Le 1er octobre 2020, la CNIL publiait ses dernières lignes directrices et modifiait sa recommandation sur l’usage de cookies, laissant aux éditeurs de sites six mois pour se mettre en se mettre en conformité. Ce délai ayant expiré le 31 mars, nous disposons déjà de quelques éléments pour faire un premier point sur les changements constatés. La CNIL a publié dès le 2 avril un premier bilan.

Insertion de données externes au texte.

(* ===== verification/Job.v ===== *)
(** What both sides of a job do with its queue: internal/peer/job.go, and the
    sending of a whole body, which is internal/peer/conn.go's. *)

From ITree Require Import ITree.
From S2P Require Import Prelude Bytes Io Message Conn Interact Calls JobProtocol.
Local Open Scope call_scope.

(** [collect]: BODY until END. *)
Definition collect (q : nat) : job_m (result job_error (list byte * list Header)) :=
  ITree.iter (fun body =>
    call! r := CNext q in
    match r with
    | Err e => Ret (inr (Err e))
    | Ok (MBody m) => Ret (inl (body ++ body_Bytes m))
    | Ok (MEnd m) => Ret (inr (Ok (body, end_Trailers m)))
    | Ok (MCancel _) => Ret (inr (Err errCancelled))
    | Ok m => Ret (inr (Err (DuringBody (Kind m))))
    end) [].

(** [watchCancel], a goroutine of its own. *)
Definition watchCancel (q : nat) : job_m unit :=
  ITree.iter (fun _ =>
    call! r := CNext q in
    match r with
    | Err e => call! _ := CCancel (Some e) in Ret (inr tt)
    | Ok (MCancel _) => call! _ := CCancel (Some errCancelled) in Ret (inr tt)
    | Ok _ => Ret (inl tt)
    end) tt.

(** [reason]: what a FAIL says. *)
Definition reason `{Texts} (err : job_error) : job_m string :=
  if is_cancelled err then Ret (job_error_text errCancelled)
  else
    call! cancelled := CCauseCancelled in
    if (cancelled : bool) then Ret (job_error_text errCancelled) else Ret (job_error_text err).

(** [sendBodyEnd]: the loop takes a chunk at a time off the body. *)
Definition bodyChunk : N := 32 * 1024.

Definition sendBodyEnd (c : nat) (job : N) (body : list byte) (trailers : list Header)
    : job_m (option conn_error) :=
  ITree.iter (fun body =>
    match body with
    | [] =>
        call! e := CSend c (MEnd (mkEnd job trailers)) in Ret (inr e)
    | _ =>
        let chunk := if (bodyChunk <? len body)%N then take (N.to_nat bodyChunk) body else body in
        call! e := CSend c (MBody (mkBody job chunk)) in
        match e with
        | Some e => Ret (inr (Some e))
        | None => Ret (inl (drop (length chunk) body))
        end
    end) body.

(** ** What the three do, whatever watches

    [ok_collect] and [ok_sendBodyEnd] are their rules for any monitor: the
    state [st body] is the one after the bytes [body]. *)
Section Rules.
Context {S : Type} (mon : forall X, callE X -> X -> S -> option S).

Lemma ok_collect q (st : list byte -> S) Q :
  (forall body m, mon _ (CNext q) (Ok (MBody m)) (st body) = Some (st (body ++ body_Bytes m))) ->
  (forall body m, exists s',
     mon _ (CNext q) (Ok (MEnd m)) (st body) = Some s' /\ Q (Ok (body, end_Trailers m)) s') ->
  (forall body r, match r with Ok (MBody _) | Ok (MEnd _) => False | _ => True end ->
     exists s', mon _ (CNext q) r (st body) = Some s' /\ forall e, Q (Err e) s') ->
  ok mon (collect q) (st []) Q.
Proof.
  intros Hbody Hend Herr. apply (ok_iter mon _ (fun body s => s = st body)); [|done].
  intros body s ->. apply ok_call. intros [m|e].
  - destruct m as [h| | |rq|rs|b|e|cn|f].
    6: { eexists. split; [apply Hbody|]. by apply ok_ret. }
    6: { destruct (Hend body e) as (s' & Hm & HQ). eexists. split; [exact Hm|]. by apply ok_ret. }
    all: edestruct (Herr body) as (s' & Hm & HQ); [|eexists; split; [exact Hm | by apply ok_ret]]; done.
  - destruct (Herr body (Err e) I) as (s' & Hm & HQ). eexists. split; [exact Hm|]. by apply ok_ret.
Qed.

(** The body goes out in order, in chunks of 1 to [bodyChunk] bytes, and END
    follows the whole of it. *)
Lemma ok_sendBodyEnd c job body trailers (st : list byte -> S) Q :
  (forall sent chunk rest e, body = sent ++ chunk ++ rest -> (0 < len chunk <= bodyChunk)%N ->
     exists s', mon _ (CSend c (MBody (mkBody job chunk))) e (st sent) = Some s' /\
       match e with None => s' = st (sent ++ chunk) | Some err => Q (Some err) s' end) ->
  (forall e, exists s', mon _ (CSend c (MEnd (mkEnd job trailers))) e (st body) = Some s' /\ Q e s') ->
  ok mon (sendBodyEnd c job body trailers) (st []) Q.
Proof.
  intros Hbody Hend.
  apply (ok_iter mon _ (fun rest s => exists sent, body = sent ++ rest /\ s = st sent)); [|by exists []].
  intros rest s (sent & E & ->). destruct rest as [|x rest].
  - rewrite app_nil_r in E. subst sent. apply ok_call. intros e. destruct (Hend e) as (s' & Hm & HQ).
    eexists. split; [exact Hm|]. by apply ok_ret.
  - set (chunk := if (_ <? _)%N then _ else _).
    assert (exists rest', x :: rest = chunk ++ rest' /\ (0 < len chunk <= bodyChunk)%N) as (rest' & Er & Hc).
    { subst chunk. destruct (N.ltb_spec bodyChunk (len (x :: rest))).
      - exists (drop (N.to_nat bodyChunk) (x :: rest)). rewrite take_drop, len_take.
        assert (0 < bodyChunk)%N by done. split; [done | lia].
      - exists []. rewrite app_nil_r, len_cons in *. split; [done | lia]. }
    apply ok_call. intros e. rewrite Er in *.
    destruct (Hbody sent chunk rest' e E Hc) as (s' & Hm & HQ). eexists. split; [exact Hm|].
    destruct e as [err|]; apply ok_ret; [done|]. exists (sent ++ chunk). split; [|done].
    by rewrite drop_app_length, <- app_assoc.
Qed.

End Rules.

1. Les pratiques observées

Les éditeurs de sites ayant recours à ces traceurs ont eu plusieurs types de comportements (décrits ici par ordre décroissant de respect des droits et libertés des internautes) :

• certains sites étaient déjà en conformité depuis octobre ou plus longtemps, les premières lignes directrices de la CNIL permettant déjà aisément de comprendre comment simplifier l’information et le recueil des consentements nécessaires : ils disposaient déjà de bandeaux d’information clairs sur les finalités des cookies, comportant un lien vers une politique de protection des données ou dédiée aux cookies et des boutons aussi accessibles l’un que l’autre permettant d’autoriser ou refuser le dépôt de cookies n’étant pas strictement nécessaires à la fourniture du service demandé par le visiteur.

On peut signaler dans cette catégorie les plus vertueux, qui ont choisi de renoncer à l’utilisation de tout cookie non essentiel, rendant facultative la mise en place d’un bandeau d’information (cf. l’article publié dans Le Monde Informatique qui n’a pas encore mis son site en conformité).

• certains sites se sont mis en conformité et ont rejoint ceux de la catégorie précédente entre début octobre et la dernière minute du 31 mars.

• certains sites n’ont rien changé, imposant parfois au visiteur de devoir personnaliser leurs préférences pour refuser tout dépôt de cookies (en permettant, ou pas, de tous les rejeter d’une seule action).

• certains sites ont choisi d’avoir recours aux cookie walls. Rappelons que cette pratique consiste à empêcher le visiteur d’accéder au contenu du site s’il n’accepte pas le dépôt de l’ensemble des cookies non essentiels du site (servant principalement mesure d’audience ou à la publicité personnalisée).

La CNIL avait, dans ses premières lignes directrices et suivant la doctrine du CEPD, proscrit cette pratique. À la suite d’un recours initié par plusieurs associations et syndicats professionnels de la publicité en ligne, de l’e-commerce et des médias, le Conseil d’État avait invalidé cette position, jugeant que la CNIL allait ainsi au-delà de ce qu’il est légalement possible de faire dans le cadre de lignes directrices, qui sont un instrument de « droit souple ».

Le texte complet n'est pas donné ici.